Risque radioactif : une capsule contenant des matières dangereuses disparaît et mobilise les autorités en Argentine
Les autorités argentines enquêtent sur la disparition d’une capsule contenant du césium 137 dans un institut médical de la ville de Rosario, province de Santa Fé. Cet épisode a donné lieu à l’émission d’une alerte nationale en raison des propriétés radioactives du matériau utilisé dans l’étalonnage des appareils de médecine nucléaire.
La disparition a été constatée mardi dernier, lors d’un contrôle de routine effectué par des techniciens du centre médical. En accédant au lieu de stockage de la source radioactive dans l’un des équipements, les professionnels ont constaté que la capsule ne se trouvait plus dans la zone protégée.
Selon l’Autorité de régulation nucléaire (ARN), la source était stockée dans un conteneur blindé en plomb, spécialement conçu pour contenir des radiations. Le matériau est utilisé pour tester et calibrer les appareils utilisés lors des examens et des traitements de médecine nucléaire.
Après avoir constaté la disparition, l’ARN a immédiatement activé le Système d’Intervention d’Urgence Radiologique (SIER). L’agence a également informé les organismes de sécurité nationale, tels que l’Agence fédérale d’urgence et les divisions spécialisées de la police fédérale argentine.
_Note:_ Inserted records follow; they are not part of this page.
Lemma Call_returns_plugin_response_witness :
  let r := Call registered_server 0 "table" "example_table"
             (<["action" := "generate"]> ∅) 125 in
  cr_response r =
    fst (Plugin.Call (example_plugin "table" "example_table" "hello world") 0
           (<["action" := "generate"]> ∅)) ∧
  cr_error r = None ∧
  cr_world r =
    snd (Plugin.Call (example_plugin "table" "example_table" "hello world") 0
           (<["action" := "generate"]> ∅)) ∧
  cr_invoked r = [ {| inv_registry := "table"; inv_item := "example_table";
                      inv_request := <["action" := "generate"]> ∅ |} ] ∧
  registry (cr_server r) = registry registered_server.
Proof.
  apply (Call_returns_plugin_response registered_server 0 "table" "example_table"
           (example_plugin "table" "example_table" "hello world")).
  reflexivity.
Defined.

Lemma RegisterPlugin_invalid_panics_witness :
  ∃ valid bad rest s',
    [example_plugin "table" "example_table" "hello world";
     example_plugin "tables" "mutable_table" "1234"] = valid ++ bad :: rest ∧
    Forall valid_plugin valid ∧
    validRegistryName (Plugin.RegistryName bad) = false ∧
    RegisterPlugin example_server valid = Returned tt s' ∧
    RegisterPlugin example_server
      [example_plugin "table" "example_table" "hello world";
       example_plugin "tables" "mutable_table" "1234"] =
      Panicked (PanicString ("invalid registry name: " +:+ Plugin.RegistryName bad)) s' ∧
    (valid = [] → s' = example_server).
Proof.
  apply (RegisterPlugin_invalid_panics example_server
           [example_plugin "table" "example_table" "hello world";
            example_plugin "tables" "mutable_table" "1234"]).
  - intros C HC. rewrite validRegistryName_spec in HC.
    rewrite !elem_of_cons, elem_of_nil in HC.
    destruct HC as [->|[->|[->|[->|[]]]]]; eexists; reflexivity.
  - right. left. reflexivity.
Defined.

(** C5, as stated, fails: a call with a valid plugin followed by an invalid
    one panics and leaves the valid one in the registry. *)
Lemma RegisterPlugin_invalid_mutates :
  ∃ v s',
    Exists (λ p, validRegistryName (Plugin.RegistryName p) = false)
      [example_plugin "table" "example_table" "hello world";
       example_plugin "tables" "mutable_table" "1234"] ∧
    RegisterPlugin example_server
      [example_plugin "table" "example_table" "hello world";
       example_plugin "tables" "mutable_table" "1234"] = Panicked v s' ∧
    Lookup example_server "table" "example_table" = None ∧
    Lookup s' "table" "example_table" =
      Some (example_plugin "table" "example_table" "hello world") ∧
    registry s' ≠ registry example_server.
Proof.
  eexists _, _. split; [right; left; reflexivity|].
  split; [reflexivity|].
  split; [reflexivity|].
  split; [reflexivity|].
  intros Heq.
  apply (f_equal (λ reg, lookup2 reg "table" "example_table")) in Heq.
  vm_compute in Heq. discriminate Heq.
Qed.

(** ** The lifecycle *)

Section LifecycleTheorems.
Context {World : Type}.
Implicit Types (s : ExtensionManagerServer World).

Lemma Shutdown_no_error s : sd_error (Shutdown s) = None.
Proof. unfold Shutdown. by destruct (server s). Qed.

Lemma Shutdown_stopped s :
  server s = None →
  Shutdown s = {| sd_server := s; sd_error := None; sd_effects := [] |}.
Proof. intros Hs. unfold Shutdown. by rewrite Hs. Qed.

Lemma Shutdown_clears s : server (sd_server (Shutdown s)) = None.
Proof. unfold Shutdown. by destruct (server s) eqn:Hs. Qed.

(** C6. [Shutdown] always returns nil and leaves the server handle nil; on
    a running server it hands the handle to a goroutine that stops it. From
    a state whose handle is already nil it changes nothing, spawns nothing
    and returns nil, so a second [Shutdown] is a no-op. *)
Theorem Shutdown_idempotent s :
  server (sd_server (Shutdown s)) = None ∧
  sd_error (Shutdown s) = None ∧
  (∀ running, server s = Some running →
              sd_effects (Shutdown s) = [GoStop running]) ∧
  (server s = None →
   Shutdown s = {| sd_server := s; sd_error := None; sd_effects := [] |}) ∧
  Shutdown (sd_server (Shutdown s)) =
    {| sd_server := sd_server (Shutdown s); sd_error := None; sd_effects := [] |}.
Proof.
  split; [apply Shutdown_clears|].
  split; [apply Shutdown_no_error|].
  split; [intros running Hs; unfold Shutdown; by rewrite Hs|].
  split; [apply Shutdown_stopped|].
  apply Shutdown_stopped, Shutdown_clears.
Qed.

Lemma watchdog_ok_prefix interval (oks rest : list PingReply) (receiving : bool) :
  Forall (λ reply, ¬ ping_failed reply) oks →
  watchdog interval (oks ++ rest) receiving =
  (concat ((λ _, [Sleep interval; ClientPing]) <$> oks)
     ++ fst (watchdog interval rest receiving),
   snd (watchdog interval rest receiving)).
Proof.
  induction 1 as [|reply oks Hok _ IH]; simpl.
  - by destruct (watchdog interval rest receiving).
  - destruct reply as [err|status]; simpl in Hok; [tauto|].
    rewrite decide_False by done.
    by rewrite IH.
Qed.

Lemma sends_quiet interval (oks : list PingReply) :
  sends (concat ((λ _, [Sleep interval; ClientPing]) <$> oks)) = [].
Proof. induction oks as [|? ? IH]; [done|exact IH]. Qed.


Lemma sends_app (l k : list WatchdogStep) : sends (l ++ k) = sends l ++ sends k.
Proof. apply omap_app. Qed.



(** What the watchdog does up to its send does not depend on the receiver. *)
Lemma watchdog_steps_receiving interval (replies : list PingReply)
    (receiving receiving' : bool) :
  fst (watchdog interval replies receiving) =
  fst (watchdog interval replies receiving').
Proof.
  induction replies as [|reply replies IH]; simpl; [done|].
  destruct reply as [err|status]; simpl; [done|].
  case_decide; simpl; [done|].
  destruct (watchdog interval replies receiving),
           (watchdog interval replies receiving'). simpl in *. by rewrite IH.
Qed.

(** The watchdog never comes to a second send. *)
Lemma watchdog_sends_at_most_once interval (replies : list PingReply)
    (receiving : bool) :
  length (sends (fst (watchdog interval replies receiving))) ≤ 1.
Proof.
  induction replies as [|reply replies IH]; simpl; [lia|].
  destruct reply as [err|status]; simpl; [lia|].
  case_decide; simpl; [lia|].
  by destruct (watchdog interval replies receiving).
Qed.



(** [Shutdown] never fails, so [Run] returns what it received. *)
Lemma Run_received_unfold s (err : option error) :
  Run_received s err =
  {| run_return := err;
     run_server := sd_server (Shutdown s);
     run_effects :=
       match promServer s with
       | Some p => [PromShutdown p]
       | None => []
       end ++ sd_effects (Shutdown s) |}.
Proof. unfold Run_received. by rewrite Shutdown_no_error. Qed.

(** Both sources are handled alike. *)
Lemma Run_same_for_both_sources s (result : option error) (err : error)
    (later later' : list Completion) :
  run_server <$> Run s (ServeLoopExit result :: later) =
    run_server <$> Run s (WatchdogFailure err :: later') ∧
  run_effects <$> Run s (ServeLoopExit result :: later) =
    run_effects <$> Run s (WatchdogFailure err :: later').
Proof. simpl. by rewrite !Run_received_unfold. Qed.

(** C8. Whatever arrives first on the channel, the exit of the serve loop
    or a failure of the watchdog, [Run] then does the same: it shuts the
    metrics endpoint down when there is one, dropping the result, calls
    [Shutdown], and returns the value it received. Later arrivals change
    nothing. *)
Theorem Run_handles_first_completion s (first : Completion)
    (later : list Completion) :
  Run s (first :: later) =
  Some {| run_return := errc_value first;
          run_server := sd_server (Shutdown s);
          run_effects :=
            match promServer s with
            | Some p => [PromShutdown p]
            | None => []
            end ++ sd_effects (Shutdown s) |}.
Proof. simpl. by rewrite Run_received_unfold. Qed.

End LifecycleTheorems.

Lemma Shutdown_idempotent_witness :
  server example_server = None ∧
  Shutdown example_server =
    {| sd_server := example_server; sd_error := None; sd_effects := [] |}.
Proof.
  split; [reflexivity|].
  destruct (Shutdown_idempotent example_server) as (_ & _ & _ & Hstopped & _).
  apply Hstopped. reflexivity.
Defined.



(** ** The mutable table *)

Lemma wrap64_int64 (z : Z) : is_int64 z → wrap64 z = z.
Proof.
  unfold is_int64, wrap64, min_int, max_int. intros Hz.
  rewrite Z.mod_small; lia.
Qed.

Lemma wrap64_overflow : wrap64 (max_int + 1) = min_int.
Proof. reflexivity. Qed.

Section MutableTableTheorems.
Context {float64 : Type} `{!GoRuntime float64}.
Implicit Types (st : slice) (row : list (iface float64)).

Lemma length_elems st : slice_wf st → length (elems st) = len st.
Proof. intros [Hlen _]. unfold elems. apply length_take_le, Hlen. Qed.

Lemma elems_append st (xs : list (gmap string string)) :
  slice_wf st → elems (append st xs) = elems st ++ xs.
Proof.
  intros [Hlen _]. unfold append, elems, cap in *.
  assert (length (take (len st) (array st)) = len st) as Htake
    by by apply length_take_le.
  case_decide; simpl.
  - rewrite take_app_add' by done. by rewrite take_app_length.
  - rewrite take_app_add' by done. by rewrite take_app_length.
Qed.

(** A row as the table plugin hands it over: a number, then three more
    values, then possibly more. *)
Lemma row_literal_ok id (a b d t : iface float64) (more : list (iface float64)) :
  row_literal id (a :: b :: d :: t :: more) =
  inr (<["i" := id]> (<["b" := Sprintf_v b]> (<["d" := Sprintf_f d]>
         (<["t" := Sprintf_s t]> ∅)))).
Proof. reflexivity. Qed.

Lemma MutableInsert_appends st autoRowID (f : float64) (b d t : iface float64)
    (more : list (iface float64)) :
  slice_wf st →
  ∃ st',
    MutableInsert st autoRowID (VFloat f :: b :: d :: t :: more) =
      Returned ([ <["id" := pretty (int_of_float64 f)]>
                    (<["status" := "success"]> ∅) ], None) st' ∧
    elems st' =
      elems st ++ [ <["i" := pretty (int_of_float64 f)]>
                      (<["b" := Sprintf_v b]> (<["d" := Sprintf_f d]>
                         (<["t" := Sprintf_s t]> ∅))) ].
Proof.
  intros Hwf. eexists. split; [reflexivity|]. by apply elems_append.
Qed.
L’enquête cherche à identifier les responsables
Les enquêtes donnent la priorité à l’examen des contrôles internes de l’institut médical et à la cartographie des personnes autorisées à entrer dans la zone de stockage. Selon la presse locale, seul un groupe limité de professionnels était autorisé à accéder au site.
Les enquêteurs examinent également les enregistrements d’entrée et de sortie, les documents internes et les enregistrements des caméras de sécurité. L’objectif est d’établir le moment exact de la disparition et d’identifier les responsables du retrait de la capsule.
Parmi les pistes d’enquête figurent d’éventuelles défaillances dans les protocoles de sécurité ou un retrait non autorisé par une personne ayant accès aux installations de l’institut.

Les autorités mettent en garde contre les risques
Les experts indiquent que le risque pour la population reste faible tant que la capsule reste intacte à l’intérieur du blindage en plomb. Le principal souci ne se pose qu’en cas de dommage ou d’ouverture du conteneur de protection.
Dans un communiqué officiel, l’Autorité de régulation nucléaire a indiqué que personne ne devrait tenter de manipuler un objet similaire à celui décrit. L’agence a renforcé la nécessité d’éviter tout contact direct.
“Bien que le risque radiologique soit très faible, si vous le trouvez, ne le touchez pas et ne le manipulez pas”, prévient l’agence dans une note.
Le césium 137 est un isotope radioactif utilisé dans diverses applications médicales, scientifiques et industrielles. Il émet des rayonnements bêta et gamma, qui nécessitent des protocoles stricts de stockage et de transport.
La plus grande préoccupation, selon les techniciens, concerne l’éventuelle rencontre de personnes sans connaissance du contenu. Si le blindage est brisé, une exposition continue peut provoquer des brûlures, des dommages aux organes internes, des problèmes de moelle osseuse et un risque accru de cancer à long terme. Cette affaire ravive les souvenirs de la tragédie survenue à Goiânia, en 1987, lorsque le même matériau avait provoqué une contamination à grande échelle au Brésil suite à une manipulation inappropriée.
Les autorités argentines restent mobilisées pour récupérer la capsule et enquêter sur les circonstances de l’incident. Toute information sur la localisation de la matière doit être immédiatement transmise aux organismes de sûreté et de contrôle nucléaires.